What is going on with Pfizer's mRNA COVID vaccine?

Are the anaphylactic reactions due to the nanoparticles or is the antigen too powerful?

N urse faints after receiving Covid vaccine: “I could feel it coming on. I felt a little disoriented but I feel fine now, and the pain in my arm is gone! Wait a minute . . . my arm! Where is my arm???!!!!!!!!

Okay, that last part is not what she said, exactly, but as of this writing there have been five incidents of acute anaphylactic reactions to Pfizer's mRNA Covid vaccine. What might be happening?

Pfizer says it is monitoring the reports and will update labeling language if needed.

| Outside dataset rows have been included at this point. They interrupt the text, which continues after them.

Lemma all_keep_trans P B1 B2 B3 : all_keep P B1 B2 -> all_keep P B2 B3 -> all_keep P B1 B3.
Proof. intros (A1 & A2 & A3 & A4) (C1 & C2 & C3 & C4). split_and!; intros o Q Ho HQ Hh; eauto. Qed.

Lemma inet_run_keeps z B calls B' o : tables_ok B -> inet_run z B calls B' -> (forall c, In c calls -> ~ acts_for c o) ->
  all_keep (fun o' => o' <> o) B B'.
Proof.
  intros Hok H. induction H as [B|B c B1 r calls B2 Hnew Hc Hrun IH]; intros Hall; [split_and!; apply keeps_others_refl|].
  destruct (inet_call_spec _ _ _ _ _ Hok Hnew Hc) as [Hok1 (A1 & A2 & A3 & A4)].
  eapply all_keep_trans; [|apply IH; [done|intros c' Hc'; apply Hall; by right]].
  specialize (Hall c (or_introl eq_refl)). split_and!; (eapply keeps_others_mono; [|eassumption]); intros o' Ha ->; done.
Qed.

(** ** Theorems *)

Lemma table_pair {T} `{PortTable T} (t : IoBuffer T) i j a b : table_ok t -> i <> j ->
  values t !! i = Some a -> values t !! j = Some b -> clash a b = false.
Proof. intros Hok Hne Ha Hb. by destruct (pairs_lookup apart _ i j a b (tok_apart _ Hok) apart_sym Ha Hb Hne). Qed.

(** At most one binding of a table has a given owner. *)
Definition one_binding_each {T} `{HasBindingOwners T} (t : IoBuffer T) : Prop :=
  forall i j a b o, values t !! i = Some a -> values t !! j = Some b -> o ∈ values (owners a) -> o ∈ values (owners b) -> i = j.

Lemma table_one_binding {T} `{PortTable T} (t : IoBuffer T) : table_ok t -> one_binding_each t.
Proof.
  intros Hok i j a b o Ha Hb Hoa Hob. destruct (decide (i = j)) as [|Hne]; [done|]. exfalso.
  destruct (pairs_lookup apart _ i j a b (tok_apart _ Hok) apart_sym Ha Hb Hne) as [_ Hd]. by apply (Hd o).
Qed.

And it's worth stating that as reports of terrible neurological complications from Covid infection pour in, losing an arm or a leg would be well worth it.

The Pfizer/BioNTech vaccine BNT162b2 received an Emergency Use Authorization from the US FDA on Dec 11 2020. It consists of two doses of 30 μg of modified mRNA in a lipid nanoparticle formulation administered i.m. three weeks apart.[1]

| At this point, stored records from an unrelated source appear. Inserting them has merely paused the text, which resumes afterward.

Lemma net_fork_ok {F} size mem admitted (t : SocketTable F) roots handles s ps : net_ok s -> root_handles t roots = Ok handles ->
  (forall h, In h handles -> 0 < net_owners s h) -> prepare_net_handle_refs size mem admitted (net s) t roots = Some (Ok ps) ->
  exists n, publish_net_handle_refs ps (net s) = Some n
    /\ net_ok (mkNet n (fun h => net_owners s h + occurrences h handles) (connections s)).
Proof.
  intros [N1 N2 N3] Hh Hown. unfold prepare_net_handle_refs. destruct (try_with_capacity size mem (lenZ roots)) as [[b|e]|] eqn:Ew; [|done|done].
  cbn [and_then]. rewrite Hh. unfold extend_from_slice. destruct (_ <=? _); [|done].
  assert (values b = []) as ->.
  { destruct (@makes_room (Z * Z) size mem (lenZ roots)) as (r & Er & Hr). rewrite Ew in Er. injection Er as <-. by apply Hr. }
  simpl app. cbn [values]. destruct (merge_runs _ _) as [es|] eqn:Em; [|done]. intros [= Hp].
  destruct (merged_refs_spec admitted (host_net_refs (net s)) handles es ps Em Hp) as (refs' & Hpub & Hmore).
  assert (forall e, In e ps -> 1 <= handle e < next_host_net_handle (net s)) as Hbound.
  { intros e He. apply N3, Hown, occurrences_pos. apply (in_map handle) in He. rewrite (prepare_refs_handles _ _ _ _ Hp) in He.
    apply in_map_iff in He as ([k c] & Hk & Hin). simpl in Hk. subst k. apply merge_ones in Em as (Ha & Hpos & Ht).
    rewrite <- Ht, (ascending_total _ _ _ Ha Hin). unfold positive in Hpos. rewrite List.Forall_forall in Hpos. specialize (Hpos _ Hin). simpl in Hpos. lia. }
  rewrite publish_net_refs, Hpub by (done || lia). eexists. split; [done|]. split; simpl.
  - apply (shared_more_ok handles (as_handles s)); done.
  - done.
  - intros h Hpos. apply N3. pose proof (occurrences_nonneg h handles). destruct (Z.ltb_spec 0 (occurrences h handles)) as [Hin|]; [|lia].
    by apply Hown, occurrences_pos.
Qed.

Lemma net_close_ok s h : net_ok s -> 0 < net_owners s h -> exists n last, host_net_handle_close_ref h (net s) = Some (n, last)
  /\ last = bool_decide (net_owners s h = 1)
  /\ net_ok (mkNet n (bump (net_owners s) h (-1)) (if last then connections s ∖ {[h]} else connections s)).
Proof.
  intros [N1 N2 N3] Hown. destruct (close_ok (as_handles s) h N1 Hown) as (refs' & last & E & -> & Hok). rewrite close_net_ref.
  change (host_net_refs (net s)) with (refs (as_handles s)). rewrite E. eexists _, _. split; [done|]. split; [done|]. split; simpl; [done|done|].
  intros k. unfold bump. destruct (Z.eqb_spec h k) as [<-|]; intros Hk; apply N3; lia.
Qed.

There is speculation [2] that the allergic reaction may be triggered by polyethylene glycol. This might seem unlikely, as PEG has been used in drug formulations, both i.m. and i.v, for many years with few reported incidents. In our trial of an unrelated product, we gave PEG-400 as an infusion in elderly patients and had no incidence of any such adverse events. However, Pfizer is using PEG-2000 (which is much bigger) and more importantly they're not using ordinary everyday PEG-2000, but a lipidated form, which might conceivably result in immunoreactivity.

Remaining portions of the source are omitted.